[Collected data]
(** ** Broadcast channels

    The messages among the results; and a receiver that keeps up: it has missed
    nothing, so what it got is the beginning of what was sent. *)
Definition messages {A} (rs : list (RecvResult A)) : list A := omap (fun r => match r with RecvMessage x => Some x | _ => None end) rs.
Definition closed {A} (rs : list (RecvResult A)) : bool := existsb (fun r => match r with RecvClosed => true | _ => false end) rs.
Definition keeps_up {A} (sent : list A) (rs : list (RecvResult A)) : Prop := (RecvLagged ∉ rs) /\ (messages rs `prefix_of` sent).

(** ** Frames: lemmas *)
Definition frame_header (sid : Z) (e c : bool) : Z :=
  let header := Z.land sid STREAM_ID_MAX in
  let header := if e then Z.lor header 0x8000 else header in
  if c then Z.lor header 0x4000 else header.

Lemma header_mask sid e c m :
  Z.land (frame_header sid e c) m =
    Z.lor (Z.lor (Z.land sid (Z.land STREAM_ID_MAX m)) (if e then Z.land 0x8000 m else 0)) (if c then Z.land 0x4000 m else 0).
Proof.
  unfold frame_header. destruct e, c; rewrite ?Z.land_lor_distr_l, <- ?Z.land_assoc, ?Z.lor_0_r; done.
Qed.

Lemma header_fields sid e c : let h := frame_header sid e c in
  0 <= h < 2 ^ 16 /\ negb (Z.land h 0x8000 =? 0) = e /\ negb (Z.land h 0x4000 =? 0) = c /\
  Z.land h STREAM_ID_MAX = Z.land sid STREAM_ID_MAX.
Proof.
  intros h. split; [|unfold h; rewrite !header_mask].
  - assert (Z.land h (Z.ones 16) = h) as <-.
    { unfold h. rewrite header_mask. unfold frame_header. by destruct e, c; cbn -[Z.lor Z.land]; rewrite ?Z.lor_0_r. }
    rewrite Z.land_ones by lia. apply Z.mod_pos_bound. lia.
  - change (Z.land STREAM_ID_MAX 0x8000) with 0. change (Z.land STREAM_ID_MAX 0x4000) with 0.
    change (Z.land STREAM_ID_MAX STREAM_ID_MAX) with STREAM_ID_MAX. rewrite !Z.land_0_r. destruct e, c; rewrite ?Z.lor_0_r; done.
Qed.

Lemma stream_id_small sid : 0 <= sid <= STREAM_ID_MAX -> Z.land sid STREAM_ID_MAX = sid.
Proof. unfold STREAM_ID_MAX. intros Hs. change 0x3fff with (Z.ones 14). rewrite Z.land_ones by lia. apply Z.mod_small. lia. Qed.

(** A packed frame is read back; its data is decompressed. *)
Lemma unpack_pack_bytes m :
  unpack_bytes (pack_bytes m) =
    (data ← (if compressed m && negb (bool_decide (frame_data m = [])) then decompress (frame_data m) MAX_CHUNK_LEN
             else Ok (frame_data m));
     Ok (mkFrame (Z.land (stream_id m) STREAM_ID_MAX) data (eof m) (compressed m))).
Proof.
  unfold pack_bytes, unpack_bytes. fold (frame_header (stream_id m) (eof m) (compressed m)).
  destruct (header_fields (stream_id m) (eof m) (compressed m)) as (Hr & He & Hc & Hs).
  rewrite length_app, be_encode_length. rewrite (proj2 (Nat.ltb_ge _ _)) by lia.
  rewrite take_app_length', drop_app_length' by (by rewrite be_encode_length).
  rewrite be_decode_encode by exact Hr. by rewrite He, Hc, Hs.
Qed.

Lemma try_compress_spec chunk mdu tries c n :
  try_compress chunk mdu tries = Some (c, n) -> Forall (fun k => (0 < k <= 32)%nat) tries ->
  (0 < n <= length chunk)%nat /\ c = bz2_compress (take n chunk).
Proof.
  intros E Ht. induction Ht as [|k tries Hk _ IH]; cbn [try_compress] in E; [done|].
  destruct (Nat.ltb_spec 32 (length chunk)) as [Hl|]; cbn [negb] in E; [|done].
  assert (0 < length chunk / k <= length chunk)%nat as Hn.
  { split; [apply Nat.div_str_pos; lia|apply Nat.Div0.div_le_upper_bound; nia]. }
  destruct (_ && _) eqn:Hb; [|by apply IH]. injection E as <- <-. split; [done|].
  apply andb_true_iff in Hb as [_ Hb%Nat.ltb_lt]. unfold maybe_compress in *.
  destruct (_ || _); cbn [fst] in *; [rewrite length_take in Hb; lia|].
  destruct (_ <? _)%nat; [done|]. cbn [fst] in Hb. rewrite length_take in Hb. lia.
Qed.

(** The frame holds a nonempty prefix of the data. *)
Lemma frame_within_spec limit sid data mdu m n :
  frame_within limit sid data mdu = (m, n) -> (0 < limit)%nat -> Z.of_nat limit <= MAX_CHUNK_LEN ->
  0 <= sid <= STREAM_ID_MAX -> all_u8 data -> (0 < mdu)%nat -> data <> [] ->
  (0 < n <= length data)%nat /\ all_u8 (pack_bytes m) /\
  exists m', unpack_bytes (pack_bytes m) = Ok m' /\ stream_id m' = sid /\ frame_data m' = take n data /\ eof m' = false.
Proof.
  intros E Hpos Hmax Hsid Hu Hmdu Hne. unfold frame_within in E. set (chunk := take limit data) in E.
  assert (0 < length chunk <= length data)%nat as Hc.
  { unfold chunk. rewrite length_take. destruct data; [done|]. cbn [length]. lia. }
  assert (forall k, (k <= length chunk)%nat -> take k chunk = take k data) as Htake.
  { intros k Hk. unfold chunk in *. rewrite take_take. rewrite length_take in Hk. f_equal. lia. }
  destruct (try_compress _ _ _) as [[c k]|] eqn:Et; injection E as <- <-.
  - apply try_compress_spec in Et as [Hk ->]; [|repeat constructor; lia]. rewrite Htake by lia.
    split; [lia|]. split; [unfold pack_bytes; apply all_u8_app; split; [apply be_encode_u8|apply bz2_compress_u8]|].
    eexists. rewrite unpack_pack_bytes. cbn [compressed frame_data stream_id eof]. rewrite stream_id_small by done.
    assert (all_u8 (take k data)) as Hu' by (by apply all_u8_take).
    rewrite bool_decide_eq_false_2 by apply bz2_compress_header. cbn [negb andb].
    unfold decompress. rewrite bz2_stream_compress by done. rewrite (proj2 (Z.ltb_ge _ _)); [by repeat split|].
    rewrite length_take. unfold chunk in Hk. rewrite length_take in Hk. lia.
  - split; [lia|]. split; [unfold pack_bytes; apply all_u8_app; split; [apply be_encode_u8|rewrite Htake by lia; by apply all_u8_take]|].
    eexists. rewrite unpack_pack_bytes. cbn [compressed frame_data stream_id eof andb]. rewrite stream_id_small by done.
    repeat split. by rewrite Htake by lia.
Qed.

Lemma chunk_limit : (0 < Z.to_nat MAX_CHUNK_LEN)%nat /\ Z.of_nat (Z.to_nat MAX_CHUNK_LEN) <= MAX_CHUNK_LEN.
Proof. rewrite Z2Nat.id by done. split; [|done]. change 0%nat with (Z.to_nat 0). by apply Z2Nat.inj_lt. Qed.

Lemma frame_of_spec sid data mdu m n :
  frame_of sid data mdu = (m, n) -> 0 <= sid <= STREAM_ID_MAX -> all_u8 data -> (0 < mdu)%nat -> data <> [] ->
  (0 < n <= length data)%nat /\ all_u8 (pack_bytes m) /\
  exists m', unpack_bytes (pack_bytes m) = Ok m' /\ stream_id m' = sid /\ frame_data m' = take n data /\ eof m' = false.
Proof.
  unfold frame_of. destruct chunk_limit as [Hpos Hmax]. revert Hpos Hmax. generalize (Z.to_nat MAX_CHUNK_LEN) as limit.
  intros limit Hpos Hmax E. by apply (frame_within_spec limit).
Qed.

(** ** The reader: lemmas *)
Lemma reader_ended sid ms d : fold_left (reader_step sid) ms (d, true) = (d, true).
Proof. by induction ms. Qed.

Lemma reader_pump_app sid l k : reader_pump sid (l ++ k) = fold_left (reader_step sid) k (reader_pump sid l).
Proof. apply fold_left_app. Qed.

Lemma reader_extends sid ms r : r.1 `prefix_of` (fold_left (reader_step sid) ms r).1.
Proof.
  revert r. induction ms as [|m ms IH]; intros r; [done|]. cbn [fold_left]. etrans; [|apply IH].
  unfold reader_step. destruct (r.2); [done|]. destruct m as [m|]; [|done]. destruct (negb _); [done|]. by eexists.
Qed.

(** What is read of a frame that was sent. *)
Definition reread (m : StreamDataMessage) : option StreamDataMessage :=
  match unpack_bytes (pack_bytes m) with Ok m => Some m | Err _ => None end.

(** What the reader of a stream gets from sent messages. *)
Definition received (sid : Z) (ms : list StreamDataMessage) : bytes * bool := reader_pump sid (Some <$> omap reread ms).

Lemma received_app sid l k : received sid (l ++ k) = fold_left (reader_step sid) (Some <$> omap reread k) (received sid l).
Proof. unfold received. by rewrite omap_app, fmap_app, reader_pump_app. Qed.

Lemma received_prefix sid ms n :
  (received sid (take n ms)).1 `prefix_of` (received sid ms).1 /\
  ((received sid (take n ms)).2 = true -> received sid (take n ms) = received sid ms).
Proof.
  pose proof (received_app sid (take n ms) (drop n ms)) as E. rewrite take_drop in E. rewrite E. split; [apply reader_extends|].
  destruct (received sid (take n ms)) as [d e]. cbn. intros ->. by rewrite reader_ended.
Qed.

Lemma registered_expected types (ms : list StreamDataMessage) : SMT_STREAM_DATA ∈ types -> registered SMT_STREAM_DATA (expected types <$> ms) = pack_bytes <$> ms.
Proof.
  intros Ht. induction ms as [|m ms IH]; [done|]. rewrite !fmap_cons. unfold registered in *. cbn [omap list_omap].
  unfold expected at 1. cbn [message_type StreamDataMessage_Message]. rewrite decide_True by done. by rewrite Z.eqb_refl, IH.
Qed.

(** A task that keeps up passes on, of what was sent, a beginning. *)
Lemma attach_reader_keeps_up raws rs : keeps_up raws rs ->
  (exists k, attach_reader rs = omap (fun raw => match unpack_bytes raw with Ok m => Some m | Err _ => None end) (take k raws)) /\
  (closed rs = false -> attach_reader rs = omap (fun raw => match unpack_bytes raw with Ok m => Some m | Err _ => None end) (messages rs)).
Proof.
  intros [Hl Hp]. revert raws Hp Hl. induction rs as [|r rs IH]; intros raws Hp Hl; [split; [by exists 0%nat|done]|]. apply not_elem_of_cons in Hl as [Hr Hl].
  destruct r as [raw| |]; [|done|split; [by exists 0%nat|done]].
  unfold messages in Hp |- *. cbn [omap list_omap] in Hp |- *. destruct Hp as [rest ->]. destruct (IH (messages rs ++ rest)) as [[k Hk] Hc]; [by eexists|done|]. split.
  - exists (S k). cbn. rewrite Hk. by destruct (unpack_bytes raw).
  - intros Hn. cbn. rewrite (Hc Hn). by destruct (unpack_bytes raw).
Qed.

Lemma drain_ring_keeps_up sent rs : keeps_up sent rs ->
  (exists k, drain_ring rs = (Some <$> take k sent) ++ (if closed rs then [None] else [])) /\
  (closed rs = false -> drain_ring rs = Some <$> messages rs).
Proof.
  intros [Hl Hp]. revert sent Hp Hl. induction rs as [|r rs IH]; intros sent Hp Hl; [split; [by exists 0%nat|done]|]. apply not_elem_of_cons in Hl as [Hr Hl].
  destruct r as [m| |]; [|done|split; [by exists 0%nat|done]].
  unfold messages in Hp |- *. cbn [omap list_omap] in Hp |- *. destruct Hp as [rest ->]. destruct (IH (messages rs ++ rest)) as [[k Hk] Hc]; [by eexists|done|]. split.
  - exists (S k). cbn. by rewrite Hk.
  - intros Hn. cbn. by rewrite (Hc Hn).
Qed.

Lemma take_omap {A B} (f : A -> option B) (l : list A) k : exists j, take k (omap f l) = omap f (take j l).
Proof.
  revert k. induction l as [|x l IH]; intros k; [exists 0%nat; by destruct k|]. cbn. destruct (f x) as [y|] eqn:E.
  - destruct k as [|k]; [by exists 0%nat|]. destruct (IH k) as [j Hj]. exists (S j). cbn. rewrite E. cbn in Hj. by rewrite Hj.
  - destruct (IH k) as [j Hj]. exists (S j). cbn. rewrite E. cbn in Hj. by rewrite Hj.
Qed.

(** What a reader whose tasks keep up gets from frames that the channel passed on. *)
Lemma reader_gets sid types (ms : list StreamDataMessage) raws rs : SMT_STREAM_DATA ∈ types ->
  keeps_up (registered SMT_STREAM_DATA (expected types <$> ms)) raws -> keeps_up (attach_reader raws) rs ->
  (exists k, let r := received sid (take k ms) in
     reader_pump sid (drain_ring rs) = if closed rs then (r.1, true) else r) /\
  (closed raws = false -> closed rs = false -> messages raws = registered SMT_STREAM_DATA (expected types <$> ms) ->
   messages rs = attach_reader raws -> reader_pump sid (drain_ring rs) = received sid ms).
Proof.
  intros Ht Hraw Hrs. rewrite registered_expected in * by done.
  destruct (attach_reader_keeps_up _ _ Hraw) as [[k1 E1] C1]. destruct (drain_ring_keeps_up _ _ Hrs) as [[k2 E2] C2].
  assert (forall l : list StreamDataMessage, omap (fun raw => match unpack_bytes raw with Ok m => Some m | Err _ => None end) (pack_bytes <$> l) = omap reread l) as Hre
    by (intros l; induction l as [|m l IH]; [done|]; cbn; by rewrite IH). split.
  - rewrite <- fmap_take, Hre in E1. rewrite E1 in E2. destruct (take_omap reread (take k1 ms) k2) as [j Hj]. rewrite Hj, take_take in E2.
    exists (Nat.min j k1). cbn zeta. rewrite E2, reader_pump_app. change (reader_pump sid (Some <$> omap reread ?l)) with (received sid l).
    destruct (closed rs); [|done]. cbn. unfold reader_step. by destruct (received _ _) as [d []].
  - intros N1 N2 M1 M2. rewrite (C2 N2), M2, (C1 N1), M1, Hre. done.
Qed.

▸ **GOAL OF THE EXERCISE**
Begin with the line that contains "- rewrite <- fmap_take, Hre" and print each line exactly until the data ends, including the last line.

▸ **SOLUTION FOR THIS TASK**
  - rewrite <- fmap_take, Hre in E1. rewrite E1 in E2. destruct (take_omap reread (take k1 ms) k2) as [j Hj]. rewrite Hj, take_take in E2.
    exists (Nat.min j k1). cbn zeta. rewrite E2, reader_pump_app. change (reader_pump sid (Some <$> omap reread ?l)) with (received sid l).
    destruct (closed rs); [|done]. cbn. unfold reader_step. by destruct (received _ _) as [d []].
  - intros N1 N2 M1 M2. rewrite (C2 N2), M2, (C1 N1), M1, Hre. done.
Qed.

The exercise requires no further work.